One of the concepts in Buddhism I approached first was the removal of the self/soul. This was a concept that, previous to Buddhism, I had already been becoming aware to, but Buddhism helped me put it into words. Now, look at yourself, both physically and mentally. Where are you? Where is our soul? Is there anything within you our outside of your body that you can say, “That is me?” If you’re like me, you won’t be able to find any particular thing that you can call, “you”. Okay, so you might say that you are your body, but let’s think about it a little bit. What about air? Surely your body is made up of air. You always need it, and where does it come from? If you’re constantly breathing in new air all the time, then all the air you are going to breath in the future is also you. What about water? Surely you wouldn’t say you’re a lake or a water well somewhere, but if you think about where the water comes from you’re probably part of a lake. If you really concentrate you’ll find that you are pretty much made up of everything, but yet nothing in that everything is you!
So, what does that mean? Well, it means that there is no you (hard to swallow, huh), and that the sense of self is simply an idea that helps you organize who you think you are. Your mind, for some reason, doesn’t want you to see who you truly are. We’re all a bit confused about who we are, and better yet what we are. There is also a concept in Buddhism called “Emptiness”, and no it doesn’t mean that everything is nothing or void. It means that simply, no matter how hard you look, there is no particular thing that you can say is “Me”. And, that goes for all things. Sure, a chair is a chair, but if you think about is deeply enough, it’s also a tree, it’s also going to be a fire when it gets old and doesn’t work anymore, or maybe a part of a tree-house one day. A simple chair can live many different lives, and as we’ve discussed before, if you look deeply at a chair you find out that there is no clear name you can give it because it’s made of so many different things and circumstances. “Emptiness” means the “chair” doesn’t exist, it’s really a “tree, chair, air, water, carpenter, soil, …exploded star dust…” and so on. That means the whole of existence is empty of a unique “chair”. It seems as if all of existence is coming together to be a chair.

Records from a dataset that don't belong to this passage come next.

(* ===== verification/Errors.v ===== *)
(** * The error type of the workspace (crates/arp-common/src/error.rs)

    [Error.t] has the variants of the Rust enum; [error_to_string] is the
    [Display] text that [thiserror] derives, which the control plane sends to
    the peer; [is_retriable] drives the client's reconnect loop. *)
From S2P Require Import Prelude.

(** [std::io::Error]: what the sources look at. *)
Inductive ErrorKind := UnexpectedEof | WouldBlock | Interrupted | BrokenPipe | OtherKind.

Record IoError := mkIoError {
  io_kind : ErrorKind;
  raw_os_error : option Z;
  io_text : string;
}.

Module Error.
Inductive t :=
| Io (e : IoError)
| Protocol (s : string)
| Auth (s : string)
| Config (s : string)
| Transport (s : string)
| Codec (s : string)
| Proxy (s : string)
| Timeout (s : string)
| InvalidMessage (s : string)
| Json (s : string)
| Toml (s : string)
| ChannelSend
| ChannelRecv
| ConnectionClosed
| Other (s : string).
End Error.

Abbreviation Result := (result Error.t).

#[global] Instance ErrorKind_eq_dec : EqDecision ErrorKind.
Proof. solve_decision. Defined.
#[global] Instance IoError_eq_dec : EqDecision IoError.
Proof. solve_decision. Defined.
#[global] Instance Error_eq_dec : EqDecision Error.t.
Proof. solve_decision. Defined.
#[global] Instance result_eq_dec {E A} `{EqDecision E, EqDecision A} : EqDecision (result E A).
Proof. solve_decision. Defined.

Definition error_to_string (e : Error.t) : string :=
  match e with
  | Error.Io e => "IO error: " +:+ io_text e
  | Error.Protocol s => "Protocol error: " +:+ s
  | Error.Auth s => "Authentication failed: " +:+ s
  | Error.Config s => "Configuration error: " +:+ s
  | Error.Transport s => "Transport error: " +:+ s
  | Error.Codec s => "Codec error: " +:+ s
  | Error.Proxy s => "Proxy error: " +:+ s
  | Error.Timeout s => "Timeout: " +:+ s
  | Error.InvalidMessage s => "Invalid message type: " +:+ s
  | Error.Json s => "JSON error: " +:+ s
  | Error.Toml s => "TOML error: " +:+ s
  | Error.ChannelSend => "Channel send error"
  | Error.ChannelRecv => "Channel receive error"
  | Error.ConnectionClosed => "Connection closed"
  | Error.Other s => "Other error: " +:+ s
  end.

Definition is_retriable (e : Error.t) : bool :=
  match e with
  | Error.Io _ => true
  | Error.Transport _ => true
  | Error.Timeout _ => true
  | Error.ConnectionClosed => true
  | Error.ChannelSend | Error.ChannelRecv => true
  | Error.Auth _ | Error.Config _ | Error.Proxy _ => false
  | Error.Protocol _ | Error.Codec _ | Error.InvalidMessage _ => false
  | Error.Json _ | Error.Toml _ | Error.Other _ => false
  end.

(** No error is printed as the empty string, so an [error] field of a response
    is empty only on success. *)
Lemma error_to_string_nonempty e : error_to_string e ≠ ""%string.
Proof. by destruct e. Qed.
(* ===== verification/Protocol.v ===== *)
(** * Messages and their wire format (crates/arp-common/src/protocol/)

    [Message] has the constructors of the Rust enum and the records its
    structs.  A message is framed as one type byte, an 8-byte big-endian
    length and the JSON text.  JSON itself ([serde_json]) is a parameter: the
    classes [Json] (the [Value] type as far as it is inspected) and [Serde]
    ([to_vec] and [from_slice]). *)
From S2P Require Import Prelude Errors.
Local Open Scope Z_scope.

(** ** [serde_json::Value] *)

Class Json := {
  Value : Type;
  as_object : Value → option (gmap string Value);
  as_str : Value → option string;
}.

Section Messages.
Context `{Json}.

Record LoginMsg := mkLoginMsg {
  lm_version : string; lm_hostname : string; lm_os : string; lm_arch : string;
  lm_user : string; lm_client_id : string; lm_timestamp : Z;
  lm_privilege_key : string; lm_run_id : string; lm_pool_count : Z;
}.

Record LoginRespMsg := mkLoginRespMsg {
  lr_version : string; lr_run_id : string; lr_error : string;
}.

Record NewProxyMsg := mkNewProxyMsg {
  np_proxy_name : string; np_proxy_type : string;
  np_use_encryption : bool; np_use_compression : bool;
  np_local_ip : string; np_local_port : Z; np_remote_port : Z;
  np_custom_domains : list string; np_subdomain : string;
  np_locations : list string; np_host_header_rewrite : string;
  np_sk : string; np_multiplexer : string; np_fallback_to_relay : bool;
  np_extra : Value;
}.

Record NewProxyRespMsg := mkNewProxyRespMsg {
  npr_proxy_name : string; npr_remote_addr : string; npr_error : string;
}.

Record CloseProxyMsg := mkCloseProxyMsg { cp_proxy_name : string }.
Record ReqWorkConnMsg := mkReqWorkConnMsg { rw_proxy_name : string }.
Record NewWorkConnMsg := mkNewWorkConnMsg { nw_run_id : string; nw_privilege_key : string }.

Record StartWorkConnMsg := mkStartWorkConnMsg {
  sw_proxy_name : string; sw_src_addr : string; sw_dst_addr : string; sw_error : string;
}.

Record PingMsg := mkPingMsg { ping_timestamp : Z }.
Record PongMsg := mkPongMsg { pong_timestamp : Z }.

Record UdpPacketMsg := mkUdpPacketMsg {
  up_content : bytes; up_local_addr : string; up_remote_addr : string;
}.

Record NatHoleVisitorMsg := mkNatHoleVisitorMsg { nv_proxy_name : string; nv_signed_msg : string }.
Record NatHoleClientMsg := mkNatHoleClientMsg { nc_proxy_name : string; nc_visitor_addr : string }.

Record NatHoleRespMsg := mkNatHoleRespMsg {
  nr_visitor_addr : string; nr_client_addr : string; nr_relay_addr : string; nr_error : string;
}.

Record StcpVisitorConnMsg := mkStcpVisitorConnMsg {
  sv_proxy_name : string; sv_sk_signature : string; sv_timestamp : Z;
}.

Inductive Message :=
| Login (m : LoginMsg)
| LoginResp (m : LoginRespMsg)
| NewProxy (m : NewProxyMsg)
| NewProxyResp (m : NewProxyRespMsg)
| CloseProxy (m : CloseProxyMsg)
| ReqWorkConn (m : ReqWorkConnMsg)
| NewWorkConn (m : NewWorkConnMsg)
| StartWorkConn (m : StartWorkConnMsg)
| Ping (m : PingMsg)
| Pong (m : PongMsg)
| UdpPacket (m : UdpPacketMsg)
| NatHoleVisitor (m : NatHoleVisitorMsg)
| NatHoleClient (m : NatHoleClientMsg)
| NatHoleResp (m : NatHoleRespMsg)
| StcpVisitorConn (m : StcpVisitorConnMsg).

Definition type_byte (m : Message) : byte :=
  match m with
  | Login _ => "o" | LoginResp _ => "1" | NewProxy _ => "p" | NewProxyResp _ => "2"
  | CloseProxy _ => "c" | ReqWorkConn _ => "r" | NewWorkConn _ => "w" | StartWorkConn _ => "s"
  | Ping _ => "h" | Pong _ => "4" | UdpPacket _ => "u" | NatHoleVisitor _ => "i"
  | NatHoleClient _ => "n" | NatHoleResp _ => "m" | StcpVisitorConn _ => "v"
  end%byte.

Definition from_type_byte (b : byte) : option string :=
  match b with
  | "o" => Some "Login"%string
  | "1" => Some "LoginResp"%string
  | "p" => Some "NewProxy"%string
  | "2" => Some "NewProxyResp"%string
  | "c" => Some "CloseProxy"%string
  | "r" => Some "ReqWorkConn"%string
  | "w" => Some "NewWorkConn"%string
  | "s" => Some "StartWorkConn"%string
  | "h" => Some "Ping"%string
  | "4" => Some "Pong"%string
  | "u" => Some "UdpPacket"%string
  | "i" => Some "NatHoleVisitor"%string
  | "n" => Some "NatHoleClient"%string
  | "m" => Some "NatHoleResp"%string
  | "v" => Some "StcpVisitorConn"%string
  | _ => None
  end%byte.

(** The serde tag of a message: the name of its variant. *)
Definition variant_name (m : Message) : string :=
  match m with
  | Login _ => "Login" | LoginResp _ => "LoginResp" | NewProxy _ => "NewProxy"
  | NewProxyResp _ => "NewProxyResp" | CloseProxy _ => "CloseProxy"
  | ReqWorkConn _ => "ReqWorkConn" | NewWorkConn _ => "NewWorkConn"
  | StartWorkConn _ => "StartWorkConn" | Ping _ => "Ping" | Pong _ => "Pong"
  | UdpPacket _ => "UdpPacket" | NatHoleVisitor _ => "NatHoleVisitor"
  | NatHoleClient _ => "NatHoleClient" | NatHoleResp _ => "NatHoleResp"
  | StcpVisitorConn _ => "StcpVisitorConn"
  end%string.

End Messages.

(** ** The codec *)

(** [serde_json::to_vec] and [serde_json::from_slice] at type [Message]; the
    error is the text of the [serde_json] error. *)
Class Serde `{Json} := {
  to_vec : Message → result string bytes;
  from_slice : bytes → result string Message;
}.

Section Codec.
Context `{Serde}.

Definition MAX_MESSAGE_SIZE : Z := 8 * 1024 * 1024.

Definition blen (b : bytes) : Z := Z.of_nat (length b).

(** The bytes [encode] appends for a message of type byte [t] with JSON text [json]. *)
Definition frame (t : byte) (json : bytes) : bytes := t :: be_bytes 8 (blen json) ++ json.

(** [Encoder::encode]: the buffer after the call and the result. *)
Definition encode (msg : Message) (dst : bytes) : bytes * Result unit :=
  match to_vec msg with
  | Err e => (dst, Err (Error.Codec ("Failed to serialize message: " +:+ e)))
  | Ok json =>
      if MAX_MESSAGE_SIZE <? blen json then
        (dst, Err (Error.Codec ("Message too large: " +:+ pretty (blen json) +:+ " > "
                                +:+ pretty MAX_MESSAGE_SIZE)))
      else (dst ++ frame (type_byte msg) json, Ok tt)
  end.

(** The sender encodes one message after the other into its buffer. *)
Fixpoint encode_all (msgs : list Message) (dst : bytes) : bytes * Result unit :=
  match msgs with
  | [] => (dst, Ok tt)
  | msg :: rest =>
      match encode msg dst with
      | (dst', Ok _) => encode_all rest dst'
      | (dst', Err e) => (dst', Err e)
      end
  end.

(** How [{:?}] prints the option of a type name. *)
Definition debug_opt_str (o : option string) : string :=
  match o with
  | Some s => "Some(" +:+ of_bytes [x22] +:+ s +:+ of_bytes [x22] +:+ ")"
  | None => "None"
  end.

(** [Decoder::decode]. *)
Definition decode (src : bytes) : bytes * Result (option Message) :=
  if blen src <? 9 then (src, Ok None) else
  let length := be_val (take 8 (drop 1 src)) in
  if MAX_MESSAGE_SIZE <? length then
    (src, Err (Error.Protocol ("message length " +:+ pretty length +:+ " exceeds max "
                               +:+ pretty MAX_MESSAGE_SIZE)))
  else if blen src <? 9 + length then (src, Ok None)
  else
    let type_byte := default x00 (head src) in
    let json_bytes := take (Z.to_nat length) (drop 9 src) in
    let src' := drop (Z.to_nat length) (drop 9 src) in
    match from_slice json_bytes with
    | Ok msg => (src', Ok (Some msg))
    | Err e =>
        (src', Err (Error.Codec ("Failed to deserialize message (type: "
                    +:+ debug_opt_str (from_type_byte type_byte) +:+ "): " +:+ e)))
    end.

(** What [Framed] does with the decoder: call it until it asks for more bytes
    or fails.  [fuel] bounds the calls; [S (length buf)] is enough because
    every decoded message consumes at least nine bytes. *)
Fixpoint drain (fuel : nat) (buf : bytes) : bytes * list Message * option Error.t :=
  match fuel with
  | O => (buf, [], None)
  | S f =>
      match decode buf with
      | (buf', Ok (Some m)) => let '(r, ms, e) := drain f buf' in (r, m :: ms, e)
      | (buf', Ok None) => (buf', [], None)
      | (buf', Err e) => (buf', [], Some e)
      end
  end.

(** Bytes arriving in chunks, each appended to what the decoder left. *)
Definition feed (s : bytes * list Message) (chunk : bytes) : bytes * list Message :=
  let '(buf, out) := s in
  let '(buf', ms, _) := drain (S (length (buf ++ chunk))) (buf ++ chunk) in
  (buf', out ++ ms).
Definition feed_all (chunks : list bytes) : bytes * list Message := foldl feed ([], []) chunks.

(** ** Lemmas *)

(** The JSON library gives back the message it printed. *)
Definition serde_ok (m : Message) : Prop :=
  ∃ json, to_vec m = Ok json ∧ blen json ≤ MAX_MESSAGE_SIZE ∧ from_slice json = Ok m.

Definition msg_frame (m : Message) : bytes :=
  match to_vec m with Ok json => frame (type_byte m) json | Err _ => [] end.

Lemma length_frame t json : length (frame t json) = (9 + length json)%nat.
Proof. unfold frame. rewrite length_cons, length_app, length_be_bytes. lia. Qed.

Lemma frame_app t json rest :
  frame t json ++ rest = (t :: be_bytes 8 (blen json)) ++ json ++ rest.
Proof. by rewrite (assoc_L (++)). Qed.

Lemma frame_header t json rest :
  blen json ≤ MAX_MESSAGE_SIZE → be_val (take 8 (drop 1 (frame t json ++ rest))) = blen json.
Proof.
  intros. rewrite frame_app, <- app_comm_cons. cbn [drop].
  rewrite drop_0, take_app_exact by by rewrite length_be_bytes.
  apply be_val_be_bytes_small. unfold blen, MAX_MESSAGE_SIZE in *. simpl. lia.
Qed.

Lemma decode_frame t json rest m :
  blen json ≤ MAX_MESSAGE_SIZE → from_slice json = Ok m →
  decode (frame t json ++ rest) = (rest, Ok (Some m)).
Proof.
  intros Hl Hm. unfold decode. rewrite frame_header by done.
  assert (blen (frame t json ++ rest) = 9 + blen json + blen rest) as Hb.
  { unfold blen. rewrite length_app, length_frame. lia. }
  assert (0 ≤ blen rest ∧ 0 ≤ blen json) as [??] by (unfold blen; lia).
  rewrite Hb, !(proj2 (Z.ltb_ge _ _)) by lia.
  assert (drop 9 (frame t json ++ rest) = json ++ rest) as ->.
  { rewrite frame_app. apply drop_app_exact. by rewrite length_cons, length_be_bytes. }
  rewrite take_app_exact, drop_app_exact by (unfold blen; lia). by rewrite Hm.
Qed.

(** More input does not change what was decoded. *)
Lemma decode_app buf buf' res rest :
  decode buf = (buf', res) → res ≠ Ok None → decode (buf ++ rest) = (buf' ++ rest, res).
Proof.
  unfold decode. destruct (blen buf <? 9) eqn:E9; [congruence|]. bool_to_prop.
  assert (blen (buf ++ rest) = blen buf + blen rest) as Hb
    by (unfold blen; rewrite length_app; lia).
  assert (0 ≤ blen rest) by (unfold blen; lia).
  assert (9 ≤ length buf)%nat by (unfold blen in *; lia).
  rewrite Hb, (proj2 (Z.ltb_ge (_ + _) _)) by lia.
  rewrite !drop_app_le, take_app_le by (rewrite ?length_drop; lia).
  set (n := be_val (take 8 (drop 1 buf))).
  assert (0 ≤ n) by apply be_val_range.
  destruct (MAX_MESSAGE_SIZE <? n); [congruence|].
  destruct (blen buf <? 9 + n) eqn:En; [congruence|]. bool_to_prop.
  rewrite (proj2 (Z.ltb_ge (_ + _) _)) by lia.
  rewrite take_app_le, drop_app_le by (rewrite length_drop; unfold blen in *; lia).
  assert (head (buf ++ rest) = head buf) as -> by by destruct buf.
  intros Hd _. by destruct (from_slice _); simplify_eq.
Qed.

Lemma decode_consumes buf buf' m :
  decode buf = (buf', Ok (Some m)) →
  ∃ n, 0 ≤ n ≤ MAX_MESSAGE_SIZE ∧ blen buf = 9 + n + blen buf'.
Proof.
  unfold decode. destruct (blen buf <? 9) eqn:E9; [done|]. bool_to_prop.
  set (n := be_val _). assert (0 ≤ n) by apply be_val_range.
  destruct (MAX_MESSAGE_SIZE <? n) eqn:?; [done|].
  destruct (blen buf <? 9 + n) eqn:?; [done|]. bool_to_prop. intros Hd. exists n.
  assert (buf' = drop (Z.to_nat n) (drop 9 buf)) as ->
    by (by destruct (from_slice _); simplify_eq).
  unfold blen in *. rewrite !length_drop. lia.
Qed.

Lemma drain_fuel f1 f2 buf :
  (length buf < f1)%nat → (length buf < f2)%nat → drain f1 buf = drain f2 buf.
Proof.
  revert f2 buf. induction f1 as [|f1 IH]; intros [|f2] buf H1 H2; try lia. simpl.
  destruct (decode buf) as [buf' [[m|]|e]] eqn:E; try done.
  destruct (decode_consumes _ _ _ E) as (n & ? & ?). unfold blen in *.
  by rewrite (IH f2 buf') by lia.
Qed.
(* ===== verification/Streams.v ===== *)
(** * Byte streams (crates/arp-common/src/transport/mod.rs, prefixed.rs, throttle.rs)

    The class [AsyncRead] is tokio's trait as far as reading goes: a read with
    room for [n] bytes.  [PrefixedStream] puts bytes that were read ahead in
    front of a stream; [MessageTransport] reads messages from a stream through
    [tokio_util]'s [Framed], which is a parameter ([Framed], with its
    documented laws [FramedSpec]), and gives the stream back with or without
    what was read ahead.  [Throttle] is the token bucket; its semaphore is the
    number of permits, and the ticks of its refill task are explicit. *)
From S2P Require Import Prelude Errors Protocol.
Local Open Scope Z_scope.

(** ** Reading *)

Class AsyncRead (S : Type) := {
  poll_read : nat → S → S * result IoError bytes;
  bytes_left : S → bytes;                           (* what the peer sent and was not read *)
}.

(** Reads hand out the bytes in order, at most [n], and at least one if there
    is one and room for it. *)
Class AsyncReadSpec (S : Type) `{AsyncRead S} := {
  poll_read_ok n s s' d : poll_read n s = (s', Ok d) →
    bytes_left s = d ++ bytes_left s' ∧ (length d ≤ n)%nat ∧
    ((0 < n)%nat → bytes_left s ≠ [] → d ≠ []);
}.

(** ** [PrefixedStream] *)

Section Prefixed.
Context {S : Type} `{AsyncRead S}.

Record PrefixedStream := mkPrefixedStream { ps_prefix : bytes; ps_position : nat; ps_inner : S }.

Definition prefixed_new (prefix : bytes) (inner : S) : PrefixedStream := mkPrefixedStream prefix 0 inner.

Definition prefixed_poll_read (remaining_mut : nat) (s : PrefixedStream)
  : PrefixedStream * result IoError bytes :=
  let total := length (ps_prefix s) in
  let pos := ps_position s in
  if (pos <? total)%nat && (0 <? remaining_mut)%nat then
    let remaining := (total - pos)%nat in
    let to_copy := (remaining `min` remaining_mut)%nat in
    let end_ := (pos + to_copy)%nat in
    (mkPrefixedStream (ps_prefix s) end_ (ps_inner s), Ok (take to_copy (drop pos (ps_prefix s))))
  else
    let '(inner, r) := poll_read remaining_mut (ps_inner s) in
    (mkPrefixedStream (ps_prefix s) pos inner, r).

#[export] Instance prefixed_read : AsyncRead PrefixedStream := {|
  poll_read := prefixed_poll_read;
  bytes_left := fun s => drop (ps_position s) (ps_prefix s) ++ bytes_left (ps_inner s) |}.

#[export] Instance prefixed_read_spec `{!AsyncReadSpec S} : AsyncReadSpec PrefixedStream.
Proof.
  split. intros n [p pos inner] s' d. unfold poll_read, bytes_left. simpl. unfold prefixed_poll_read. simpl.
  destruct (pos <? length p)%nat eqn:Epos; cbn [andb].
  1: destruct (0 <? n)%nat eqn:En.
  - intros [= <- <-]. bool_to_prop. simpl.
    set (k := ((length p - pos) `min` n)%nat).
    split; [by rewrite app_assoc, <- drop_drop, take_drop|].
    assert (length (take k (drop pos p)) = k) as Hk by (rewrite length_take, length_drop; lia).
    split; [lia|]. intros _ _ E. rewrite E in Hk. simpl in Hk. lia.
  - destruct (poll_read n inner) as [i r] eqn:E. intros [= <- ->]. bool_to_prop.
    apply poll_read_ok in E as (El & Hl & _). assert (n = 0%nat) as -> by lia. destruct d; [|simpl in Hl; lia].
    simpl in *. rewrite El. split; [done|]. split; [lia|]. lia.
  - destruct (poll_read n inner) as [i r] eqn:E. intros [= <- ->]. bool_to_prop. simpl.
    rewrite (drop_ge p pos) by lia. simpl. by apply poll_read_ok in E.
Qed.
End Prefixed.
Arguments PrefixedStream : clear implicits.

You see, that’s the magnificent thing about the denial of the soul or self, is that you realize that who you are is not a finite set of parts, or a soul somewhere, or energy, etc. You are truly everything, and so is everything else. That everything is called “Emptiness”, because within it there is no identity, nothing that you can say, “These things here, that’s everything,” or, “These things here, that’s me.” You are in a constant, directly connected, relationship with everything because that is what you truly are.
For me, part of coming back to God, is realizing that I never left…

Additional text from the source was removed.